Chief Constable of West Midlands Police
- In office 9 January 2016 – 5 December 2022
- Preceded by: Christopher Sims
- Succeeded by: Craig Guildford

Personal details
- Education: University of Liverpool
- Awards: QPM

= Dave Thompson (police officer) =

Chief Constable of West Midlands Police from 2016 to 2022

Sir David Thompson is the former chief constable of West Midlands Police, England's second-largest and the United Kingdom's third-largest police force. He retired from the post on 5 December 2022, succeeded by Craig Guildford.

== Police career ==

=== Greater Manchester Police ===
Thompson joined Greater Manchester Police (GMP) in 1990. During his career with GMP he served at every rank, starting as a constable in North Manchester. He worked on the Manchester Olympic bid and led work on New Deal for East Manchester.
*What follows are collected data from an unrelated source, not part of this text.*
(** C1: a record whose identifier occurred earlier in the results
    can be taken out of them without changing what the build returns
    or any state it goes through, whatever the record holds.  In the
    network of a completed build every identifier is the key of one
    company entry, and the entry of an identifier holds the fields
    read from the first record that carries it. *)
Theorem C1_first_occurrence_wins (post : collaborator) (q : string) (d : Z)
    (hits : list json) :
  search_companies post q 10 = Ok (JArr hits) ->
  (forall pre r0 mid dup rest k post' q' d',
     hits = (pre ++ r0 :: mid ++ dup :: rest)%list ->
     record_key r0 = Ok k -> record_key dup = Ok k ->
     search_companies post' q' 10 = Ok (JArr (pre ++ r0 :: mid ++ rest)) ->
     build post' q' d' = build post q d /\
     build_trace post' q' d' = build_trace post q d) /\
  (forall n,
     build post q d = Ok n ->
     NoDup (map fst (companies n)) /\
     (forall pre r rest k,
        hits = (pre ++ r :: rest)%list -> record_key r = Ok k ->
        (forall r', In r' pre -> record_key r' <> Ok k) ->
        exists cnpj e, read_id r = Ok (cnpj, k) /\ read_company cnpj r = Ok e /\
                       dict_get k (companies n) = Some e)).
Proof.
  intros S. split.
  - intros pre r0 mid dup rest k post' q' d' E K0 K S'.
    assert (R : run_hits hits = run_hits (pre ++ r0 :: mid ++ rest)).
    { rewrite E.
      replace (pre ++ r0 :: mid ++ dup :: rest)%list
        with ((pre ++ r0 :: mid) ++ dup :: rest)%list
        by (rewrite <- app_assoc; reflexivity).
      replace (pre ++ r0 :: mid ++ rest)%list
        with ((pre ++ r0 :: mid) ++ rest)%list
        by (rewrite <- app_assoc; reflexivity).
      apply run_hits_skip_dup with (r0 := r0) (k := k); auto.
      apply in_or_app. right. now left. }
    unfold build, build_trace.
    rewrite (build_network_run post' q' d' S' (hits := pre ++ r0 :: mid ++ rest) eq_refl).
    rewrite (build_network_run post q d S (hits := hits) eq_refl).
    rewrite <- R. auto.
  - intros n B. apply (build_ok post q d n S) in B.
    destruct B as [H ->]. split; [apply built_keys_nodup|].
    intros pre r rest k E K N.
    destruct (built_first pre r rest H E K N) as [u [P [Ku [G _]]]].
    destruct (record_plan_key r P) as [_ I].
    destruct (record_plan_wf r P) as [_ [C _]].
    exists (u_cnpj u), (u_company u). subst k. auto.
Qed.

Lemma C1_first_occurrence_wins_witness :
  (build (Scenario.answer [Scenario.first_a]) "acme" 2 =
     build (Scenario.answer [Scenario.first_a; Scenario.second_a]) "acme" 2 /\
   build_trace (Scenario.answer [Scenario.first_a]) "acme" 2 =
     build_trace (Scenario.answer [Scenario.first_a; Scenario.second_a]) "acme" 2) /\
  exists cnpj e,
    read_id Scenario.first_a = Ok (cnpj, KStr "A") /\
    read_company cnpj Scenario.first_a = Ok e /\
    dict_get (KStr "A") (companies Scenario.first_a_network) = Some e.
Proof.
  destruct (C1_first_occurrence_wins
              (Scenario.answer [Scenario.first_a; Scenario.second_a]) "acme" 2
              (hits := [Scenario.first_a; Scenario.second_a]) eq_refl) as [D H].
  split.
  - apply (D [] Scenario.first_a [] Scenario.second_a [] (KStr "A")
             (Scenario.answer [Scenario.first_a]) "acme" 2);
      reflexivity.
  - destruct (H Scenario.first_a_network eq_refl) as [_ F].
    apply (F [] Scenario.first_a [Scenario.second_a] (KStr "A") eq_refl eq_refl).
    intros r' [].
Defined.

Lemma process_socio_without_id (cnpj socio : json) (cpf : json) (w : world) :
  Py.get socio "cpf" JNull = Ok cpf -> Py.truthy cpf = false ->
  process_socio cnpj socio w = (Ok tt, w).
Proof.
  intros G T. rewrite process_socio_run. unfold read_socio.
  rewrite G. simpl. now rewrite T.
Qed.

(** C2: for the record that introduces the identifier [k] in a
    completed build, the stored [socios_count] is the length of the
    record's ownership list, the connections of [k] are as many as the
    entries of that list that carry a person identifier, hence at most
    [socios_count]; and an entry whose [cpf] is absent or empty leaves
    the state as it is: no partner, no connection. *)
Theorem C2_edge_count (post : collaborator) (q : string) (d : Z)
    (hits : list json) (n : network) (pre : list json) (r : json) (rest : list json)
    (k : key) :
  search_companies post q 10 = Ok (JArr hits) ->
  build post q d = Ok n ->
  hits = (pre ++ r :: rest)%list -> record_key r = Ok k ->
  (forall r', In r' pre -> record_key r' <> Ok k) ->
  (exists e l,
     dict_get k (companies n) = Some e /\
     read_socios_list r = Ok l /\
     c_socios_count e = List.length l /\
     List.length (filter (conn_of_company k) (connections n)) =
       List.length (filter has_person_id l) /\
     (List.length (filter (conn_of_company k) (connections n)) <= c_socios_count e)%nat) /\
  (forall cnpj socio cpf w,
     Py.get socio "cpf" JNull = Ok cpf -> Py.truthy cpf = false ->
     process_socio cnpj socio w = (Ok tt, w)).
Proof.
  intros S B E K N. apply (build_ok post q d n S) in B. destruct B as [H ->].
  split; [|intros; eapply process_socio_without_id; eauto].
  destruct (built_first pre r rest H E K N) as [u [P [Ku [G F]]]].
  destruct (record_plan_wf r P) as [_ [_ [L [C [_ Le]]]]].
  exists (u_company u), (u_socios u).
  rewrite F, length_map, Le, C.
  repeat split; auto. apply filter_length_le.
Qed.

Lemma C2_edge_count_witness :
  exists e l,
    dict_get (KStr "A") (companies Scenario.acme_network) = Some e /\
    read_socios_list Scenario.acme = Ok l /\
    c_socios_count e = List.length l /\
    List.length (filter (conn_of_company (KStr "A")) (connections Scenario.acme_network)) =
      List.length (filter has_person_id l) /\
    (List.length (filter (conn_of_company (KStr "A")) (connections Scenario.acme_network))
     <= c_socios_count e)%nat.
Proof.
  apply (@C2_edge_count (Scenario.answer [Scenario.acme]) "acme" 2
           [Scenario.acme] Scenario.acme_network [] Scenario.acme [] (KStr "A")
           eq_refl eq_refl eq_refl eq_refl).
  intros r' [].
Defined.

(** C3: in a completed build the connection list is the log of the
    entries met, in order.  A partner [k] of the network has its
    identifier and its name from the first entry that refers to [k],
    and its company list is the list of the companies of the
    connections that refer to [k], one per connection, in order.  In
    every state of the build in which [k] is present it has that same
    identifier and name. *)
Theorem C3_person_merge (post : collaborator) (q : string) (d : Z)
    (hits : list json) (n : network) (k : key) (p : socio_entry) :
  search_companies post q 10 = Ok (JArr hits) ->
  build post q d = Ok n ->
  dict_get k (socios n) = Some p ->
  connections n = map conn_of (edge_entries hits) /\
  filter (conn_of_socio k) (connections n) = map conn_of (entries_of_socio k hits) /\
  (exists e es, entries_of_socio k hits = e :: es /\
                s_cpf p = en_cpf e /\ s_nome p = en_nome e) /\
  s_companies p = map k_cnpj (filter (conn_of_socio k) (connections n)) /\
  List.length (s_companies p) = List.length (filter (conn_of_socio k) (connections n)) /\
  (forall st p', In st (build_trace post q d) ->
                 dict_get k (socios (net st)) = Some p' ->
                 s_cpf p' = s_cpf p /\ s_nome p' = s_nome p).
Proof.
  intros S B G. pose proof B as B'. apply (build_ok post q d n S) in B'.
  destruct B' as [H E].
  assert (C : connections n = map conn_of (edge_entries hits))
    by (subst n; apply built_connections).
  assert (F : filter (conn_of_socio k) (connections n) =
              map conn_of (entries_of_socio k hits)).
  { rewrite C. apply filter_conn_of_socio. apply plan_entries_wf. }
  assert (P : dict_get k (socios n) = merge None (entries_of_socio k hits)).
  { subst n. rewrite built_socios, fold_upsert_get. reflexivity. }
  rewrite G in P.
  destruct (entries_of_socio k hits) as [|e es] eqn:M; [discriminate|].
  rewrite merge_none in P. inversion P as [Hp]. clear P.
  split; [exact C|]. split; [exact F|]. split; [exists e, es; auto|].
  rewrite F. simpl. rewrite !map_map. simpl.
  split; [reflexivity|]. split; [now rewrite !length_map|].
  intros st p' I G'. unfold build_trace in I. apply in_rev in I.
  pose proof (trace_extends_final (good_build_network post q d) I) as [_ X].
  destruct (X _ _ G') as [p'' [G'' [E1 E2]]].
  rewrite <- (build_network_returns post q d B) in G''.
  rewrite G in G''. inversion G''. subst p''. subst p. simpl in *. auto.
Qed.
He commanded the main policing operations for the 2002 Commonwealth Games at the City of Manchester Stadium including the opening and closing ceremonies. He was also commander for central Manchester, policing the diverse communities of Moss Side and Longsight.
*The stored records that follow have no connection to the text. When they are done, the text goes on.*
(** C1.  In [resolve], the second call on the client, if any, is the lookup
    of the target and is made only when the listing completed and gave no
    deployment; the third, if any, is the fetch of the alias table and is
    made only when moreover the lookup completed and found nothing; the
    fourth, if any, is the lookup of the picked alias; there is no fifth.
    When the listing is rejected the process exits with status 1 after that
    one call; when a later call is rejected the error is thrown right after
    it; and in both cases the command makes no further call and exits with
    status 1. *)
Theorem C1_fallback_only_after_empty_success
    (P : Packages) (now : Now) (app : option string) :
  let r := run (resolve P now app) in
  let cs := calls (snd r) in
  (forall c, nth_error cs 1 = Some c -> c = CFind app /\ tier1_empty now app) /\
  (forall c, nth_error cs 2 = Some c ->
     c = CAliases /\ tier1_empty now app /\
     findDeployment now app = Resolved None) /\
  (forall c, nth_error cs 3 = Some c ->
     exists aliases item,
       listAliases now = Resolved aliases /\
       alias_for app aliases = Some item /\
       c = CFind (Some (deploymentId item))) /\
  nth_error cs 4 = None /\
  (forall e, now_list now app = Rejected e ->
     r = (Exit 1, {| calls := [CList app];
                     out := [{| site := SHandleError;
                                text := handleError_text P e |}] |})) /\
  (forall e, tier1_empty now app -> findDeployment now app = Rejected e ->
     r = (Throw e, {| calls := [CList app; CFind app]; out := [] |})) /\
  (forall e, tier1_empty now app -> findDeployment now app = Resolved None ->
     listAliases now = Rejected e ->
     r = (Throw e, {| calls := [CList app; CFind app; CAliases]; out := [] |})) /\
  (forall e aliases item,
     tier1_empty now app -> findDeployment now app = Resolved None ->
     listAliases now = Resolved aliases ->
     alias_for app aliases = Some item ->
     findDeployment now (Some (deploymentId item)) = Rejected e ->
     r = (Throw e, {| calls := [CList app; CFind app; CAliases;
                                CFind (Some (deploymentId item))];
                      out := [] |})) /\
  (forall g clock s inc,
     g_app g = app ->
     all (g_argv g) && negb (truthy_string app) = false ->
     (forall x w, r <> (Ret x, w)) ->
     fst (run (list_or_exit P g now clock s inc)) = Exit 1 /\
     calls (snd (run (list_or_exit P g now clock s inc))) = cs).
Proof.
  cbv zeta.
  assert (Hlast : forall g clock s inc,
     g_app g = app ->
     all (g_argv g) && negb (truthy_string app) = false ->
     (forall x w, run (resolve P now app) <> (Ret x, w)) ->
     fst (run (list_or_exit P g now clock s inc)) = Exit 1 /\
     calls (snd (run (list_or_exit P g now clock s inc)))
     = calls (snd (run (resolve P now app)))).
  { intros g clock s inc <- Hg Hno. now apply resolve_abort_ends_command. }
  revert Hlast. unfold tier1_empty, alias_for. run_resolve.
  destruct (now_list now app) as [d|e1] eqn:H1; simpl.
  - destruct (is_empty d) eqn:Hd; simpl.
    + destruct (findDeployment now app) as [[m|]|e2] eqn:H2; simpl.
      * resolve_leaf.
      * rewrite Hd.
        destruct (listAliases now) as [al|e3] eqn:H3; simpl.
        -- destruct (find _ al) as [item|] eqn:H4; simpl.
           ++ destruct (findDeployment now (Some (deploymentId item)))
                as [[m|]|e4] eqn:H5; simpl; resolve_leaf.
           ++ resolve_leaf.
        -- resolve_leaf.
      * resolve_leaf.
    + rewrite Hd. resolve_leaf.
  - resolve_leaf.
Qed.
(** * artifacts-builder: the MCP component schema, its renderer, and the RAG store

    A shallow embedding of
      - [src/types/mcp-schema.ts]      (module [Schema]),
      - [src/components/renderer.tsx]  (modules [Renderer] and [Store]; the
        file holds both the renderer and the zustand store),
      - [src/app/api/rag/search/route.ts] (module [SearchRoute]),
    together with the properties of their natural-language specification.

    TypeScript types are erased at run time, so the embedding has two
    layers: the values a running program manipulates ([Js.JsVal]) and the
    records the static types describe ([Schema.MCPUIComponent], ...), with
    explicit functions giving the run-time value of a typed record. *)

From Stdlib Require Import List String Ascii ZArith Bool Arith Lia.
From Stdlib Require Import DecimalString.
Import ListNotations.

Open Scope string_scope.

(* ================================================================= *)
(** ** JavaScript values *)

Module Js.

(** Run-time values.  Numbers are the integers (floating point is not
    modelled; what is said of a number's text holds for the safe integers,
    see [safe_integer]) and strings are byte strings.  Objects are plain
    objects given by their own properties, as association lists; the order
    of the bindings is never observed.  [get] reads own properties: it is
    used for the property names the code writes out, none of which names a
    member of a built-in prototype, and for [length] and indices.  A key
    computed at run time is read with [get_keyed], which also finds what
    every object inherits.  [map], [find] and [join] have their own
    functions. *)
#[warnings="-register-all"] Inductive JsVal : Type :=
| VUndefined
| VNull
| VBool (b : bool)
| VNum (n : Z)
| VStr (s : string)
| VArr (items : list JsVal)
| VObj (fields : list (string * JsVal)).

(** A thrown [Error]; only its [message] is ever read. *)
Record JsError : Type := mkError { message : string }.

(** The completion of an expression that may throw. *)
Inductive Completion (A : Type) : Type :=
| Normal (a : A)
| Throw (e : JsError).
Arguments Normal {A} a.
Arguments Throw {A} e.

Definition bind {A B} (c : Completion A) (k : A -> Completion B) : Completion B :=
  match c with
  | Normal a => k a
  | Throw e => Throw e
  end.

Notation "x <- c ;; k" := (bind c (fun x => k))
  (at level 61, c at next level, right associativity).

(** A [TypeError] raised by the engine, with its [message] as V8 (Node,
    Chrome) words it. *)
Definition typeError (what : string) : JsError := mkError what.

(** [const { k } = v] on [undefined] or [null]; [expr] is the text of the
    right-hand side as the message shows it. *)
Definition cannot_destructure (k expr : string) (v : JsVal) : JsError :=
  typeError ("Cannot destructure property '" ++ k ++ "' of '" ++ expr ++ "' as it is "
             ++ match v with VNull => "null" | _ => "undefined" end ++ ".").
In 2007 he was appointed an assistant chief constable of GMP and at various times led policing portfolios for Operations, Local Policing, Crime, Information Technology and Terrorism. At a national level he led the 2010 review of National Counter Terrorism structures.

=== West Midlands Police ===
In 2010, Thompson became deputy chief constable for West Midlands Police (WMP) and oversaw the force’s change programme.

Since 2011, he has led the National Gangs portfolio and the Criminal use of Firearms portfolio, where he leads the UK’s response to gun crime. In 2015, he became the NPCC lead for Finance.

In January 2016, he was appointed chief constable and set the strategic direction for the force within the police and crime commissioner’s plan. Later in January he published his vision for the force - preventing crime, protecting the public, and helping those in need.

Thompson said more people ask for help from the police because cuts across public services generally mean more vulnerable people were involved with the police. He maintains West Midlands Police does not always have the resources to provide the service the public wants and expects due to budget cuts and cuts in the number of police officers, also due to increase in crime including modern slavery and gang crime. Thompson said, "The level of calls we're receiving this summer [summer 2018] are very challenging [and] sometimes that service that we're providing [at] those peak times doesn't meet what the public expect. I get that. Sometimes that service will be a poor service, sometimes actually the service is what we can and say we will offer, and sometimes that might not always be what the public want to see." Thompson also wrote,
“The government has had a partial view of policing in the last few years. It was very interested in terrorism and high-end threats but less focused on local crimes, which had been left for forces and police and crime commissioners to manage amid steep budget cuts. This more local agenda has many positives in setting priorities but it has come with steep budget reductions and a widening mission. There has been a real-term reduction of police budgets of 19% since 2010, but ranging between 11- 25% across forces. (...) Crime is rising and so is the demand on our service. The calls do not get answered as quickly as they did. Officers are not as fast at responding to emergencies and more crimes are dealt with on the phone. Fewer high-volume crimes like thefts are investigated and as a result fewer offenders brought to justice. The visibility and proactivity of neighbourhood policing is much reduced. (...) The NAO [National Audit Office] assesses the government did not fully understand the actual impact of these cuts on police forces. Policing is at the tipping point – and we need to move on from here.”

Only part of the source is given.